Spelling remains to be very difficult for her, but, she can read!!
She has continued in her Wilson Instruction, which she receives two times a week ever since sixth grade.
For us it was a Godsend. We are looking at colleges, she loves school (for the most part), and she feels good about herself!
Wilson Instruction may not work for every child, but for mine it was a miracle. It would certainly be worth petitioning your Board of Education to support”.
Has anyone experienced success with the Wilson Reading program? I'm considering having my son tutored by a consultant who uses this program?
Comments from a Wilson Reading Chat Room:
The Wilson Reading program is terrific! My eleven year old son has been working with an Educational Therapist certified in the Wilson Reading program. It has been 9 months so far, and he is now on Book 7 of 12 Books (Levels) But before the Wilson program he would only read with me. I would read a sentence and then he would read a sentence, but he would struggle so much that he never would enjoy it. He is enjoying reading so much now. he goes to bed an hour early to read, and he reads independently without the struggle. I really recommend this program.
Wilson is wonderful! My dyslexic daughter was tutored by a certified instructor for one year. She progressed from a Kindergarten 9 month reading level to a 2nd grade 1 month level in that one year.
My son has reading decoding difficulties and the Wilson Program Has really, really helped. It is a great way to teach reading even for children with out any difficulties.
“My daughter couldn't even sound out short vowels in 2nd grade in public school. She was "classified" and they had her in a resource room for reading only.
She couldn't read her dittoes for homework. She didn't know what page the regular class was reading when she was in there for social studies. It was awful.
I found out that a woman we knew was a Wilson Reading tutor. She explained the Wilson Reading Program to me and tested my daughter. My daughter started tutoring with her two days a week after school.
It was AMAZING…after each tutoring session, my daughter had learned something new and she remembered what she had learned. The tutor charted her progress, so we always knew what she had "internalized" and what she hadn't learned yet.
As my daughter moved along in the program, she began to read signs, cereal boxes and everything around her. Then she started to read her books!

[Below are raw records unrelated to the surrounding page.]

Definition DefaultInterfaceAddressItem_Match (env : Env) (interfaceAddresses : list Prefix)
    : bool :=
  match nm_InterfaceMonitor env with
  | Some (Some defaultInterface, _) =>
      forallb (λ address,
        negb (forallb (λ it, negb (Prefix_Overlaps address it))
                (if_Addresses defaultInterface))) interfaceAddresses
  | _ => false
  end.

Definition SourceMACAddressItem_Match (addressMap : gset string) (md : InboundContext) : bool :=
  match md_SourceMACAddress md with
  | Some address => in_map addressMap (HardwareAddr_String address)
  | None => false
  end.

Definition SourceHostnameItem_Match (hostnameMap : gset string) (md : InboundContext) : bool :=
  if nonempty (md_SourceHostname md) then in_map hostnameMap (md_SourceHostname md) else false.

Definition PreferredByItem_Match (outbounds : list OutboundWithPreferredRoutes)
    (md : InboundContext) : bool :=
  (nonempty (domainHost md) &&
   existsb (λ outbound, PreferredDomain outbound (md_PreMatch md) (domainHost md)) outbounds) ||
  (Socksaddr_IsIP (md_Destination md) &&
   existsb (λ outbound, PreferredAddress outbound (md_PreMatch md) (sa_Addr (md_Destination md))) outbounds) ||
  existsb (λ address, existsb (λ outbound, PreferredAddress outbound (md_PreMatch md) address) outbounds)
    (md_DestinationAddresses md).

Definition PreferredByDNSItem_Match (transports : list (string → bool)) (md : InboundContext)
    : bool :=
  if negb (nonempty (domainHost md)) then false
  else existsb (λ preferred, preferred (dns_CanonicalName (domainHost md))) transports.

Definition QueryTypeItem_Match (typeList : list Z) (md : InboundContext) : bool :=
  if md_QueryType md =? 0 then false else mem (md_QueryType md) typeList.

Definition QueryClientSubnetItem_Match (prefixes : list Prefix) (md : InboundContext) : bool :=
  let clientSubnet := md_QueryClientSubnet md in
  if negb (Prefix_IsValid clientSubnet) then false
  else existsb (λ prefix,
         (Prefix_Bits prefix <=? Prefix_Bits clientSubnet) &&
         Prefix_Contains prefix (Prefix_Addr clientSubnet)) prefixes.

Definition QueryDNSSECItem_Match (md : InboundContext) : bool := md_QueryDNSSEC md.

Definition DNSResponseRCodeItem_Match (rcode : Z) (md : InboundContext) : bool :=
  match md_DNSResponse md with
  | Some response => msg_Rcode response =? rcode
  | None => false
  end.

(** [DNSRecordOptions.Match] *)
Definition DNSRecordOptions_Match (expected : option RR) (record : RR) : bool :=
  match expected with Some rr => dns_IsDuplicate rr record | None => false end.

Definition DNSResponseRecordItem_Match (records : list (option RR)) (selector : recordSelector)
    (md : InboundContext) : bool :=
  match md_DNSResponse md with
  | Some response =>
      existsb (λ expected,
        existsb (DNSRecordOptions_Match expected) (select_records selector response)) records
  | None => false
  end.

Definition OutboundItem_Match (outboundMap : gset string) (matchAny : bool)
    (md : InboundContext) : bool :=
  if matchAny then nonempty (md_Outbound md) else in_map outboundMap (md_Outbound md).

(** The method table of the [RuleItem] interface. *)
Definition RuleItem_Match (env : Env) (item : RuleItem) (md : InboundContext) : bool :=
  match item with
  | InboundItem _ m => InboundItem_Match m md
  | IPVersionItem b => IPVersionItem_Match b md
  | NetworkItem _ m => NetworkItem_Match m md
  | AuthUserItem _ m => AuthUserItem_Match m md
  | ProtocolItem _ m => ProtocolItem_Match m md
  | ClientItem _ m => ClientItem_Match m md
  | DomainItem m _ => DomainItem_Match m md
  | DomainKeywordItem l => DomainKeywordItem_Match l md
  | DomainRegexItem l _ => DomainRegexItem_Match l md
  | AdGuardDomainItem m => AdGuardDomainItem_Match m md
  | IPCIDRItem s b _ => IPCIDRItem_Match s b md
  | IPIsPrivateItem b => IPIsPrivateItem_Match b md
  | IPAcceptAnyItem => IPAcceptAnyItem_Match md
  | PortItem l b => PortItem_Match l b md
  | PortRangeItem b _ l => PortRangeItem_Match b l md
  | ProcessItem _ m => ProcessItem_Match m md
  | ProcessPathItem _ m => ProcessPathItem_Match env m md
  | ProcessPathRegexItem l _ => ProcessPathRegexItem_Match l md
  | PackageNameItem _ m => PackageNameItem_Match m md
  | PackageNameRegexItem l _ => PackageNameRegexItem_Match l md
  | UserItem _ m => UserItem_Match m md
  | UserIdItem l => UserIdItem_Match l md
  | ClashModeItem mode => ClashModeItem_Match env mode
  | NetworkTypeItem l => NetworkTypeItem_Match env l
  | NetworkIsExpensiveItem => NetworkIsExpensiveItem_Match env
  | NetworkIsConstrainedItem => NetworkIsConstrainedItem_Match env
  | WIFISSIDItem _ m => WIFISSIDItem_Match env m
  | WIFIBSSIDItem _ m => WIFIBSSIDItem_Match env m
  | InterfaceAddressItem l => InterfaceAddressItem_Match env l
  | NetworkInterfaceAddressItem l => NetworkInterfaceAddressItem_Match env l
  | DefaultInterfaceAddressItem l => DefaultInterfaceAddressItem_Match env l
  | SourceMACAddressItem _ m => SourceMACAddressItem_Match m md
  | SourceHostnameItem _ m => SourceHostnameItem_Match m md
  | PreferredByItem _ l => PreferredByItem_Match l md
  | PreferredByDNSItem _ l => PreferredByDNSItem_Match l md
  | QueryTypeItem l => QueryTypeItem_Match l md
  | QueryClientSubnetItem l => QueryClientSubnetItem_Match l md
  | QueryDNSSECItem => QueryDNSSECItem_Match md
  | DNSResponseRCodeItem z => DNSResponseRCodeItem_Match z md
  | DNSResponseRecordItem _ l s => DNSResponseRecordItem_Match l s md
  | OutboundItem _ m b => OutboundItem_Match m b md
  end.
(* ===== verification/RuleMatch.v ===== *)
(** * Rule matching: route/rule/rule_abstract.go, match_state.go,
    rule_item_rule_set.go and the [Match] methods of the rule and rule-set types

    A rule is a value of [HeadlessRule] with one constructor per Go type that
    implements [adapter.HeadlessRule]; rule-sets hold rules, and a rule may refer
    to rule-sets, so the type is nested. Matching threads the rule cache of the
    request as explicit state: every function takes the cache before and returns
    the cache after, the other fields of the request are only read. *)
From stdpp Require Import base list strings gmap.
From S2P Require Import Prelude Netip Metadata RuleItems RuleAction.

(** ** match_state.go *)

Definition ruleMatchSourceAddress : Z := 1.
Definition ruleMatchSourcePort : Z := 2.
Definition ruleMatchDestinationAddress : Z := 4.
Definition ruleMatchDestinationPort : Z := 8.

Record ruleGroupMatch : Type := MkGroups { required : Z; satisfied : Z }.

Definition groups_done (g : ruleGroupMatch) : bool :=
  and_not (required g) (satisfied g) =? 0.

Definition mergeWith (g other : ruleGroupMatch) : ruleGroupMatch :=
  MkGroups (Z.lor (required g) (required other)) (Z.lor (satisfied g) (satisfied other)).

(** [ruleMatchState.has] *)
Definition state_has (s target : Z) : bool := negb (Z.land s target =? 0).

We begged the public school system to use the Wilson Program, but the child study team said because "the Wilson Program teaches phonics, it didn't teach a love of literature!" But if my daughter hadn't learned the phonics and how to read, how was she going to get a love of literature?
The Wilson Program opened the door (to reading) for my daughter. As my daughter's tutor always said to us "Rome wasn't built in a day"...even the Wilson Program isn't an overnight miracle, but at least we could see results and my daughter started feeling good about herself because she could learn to read, she just had to be taught differently!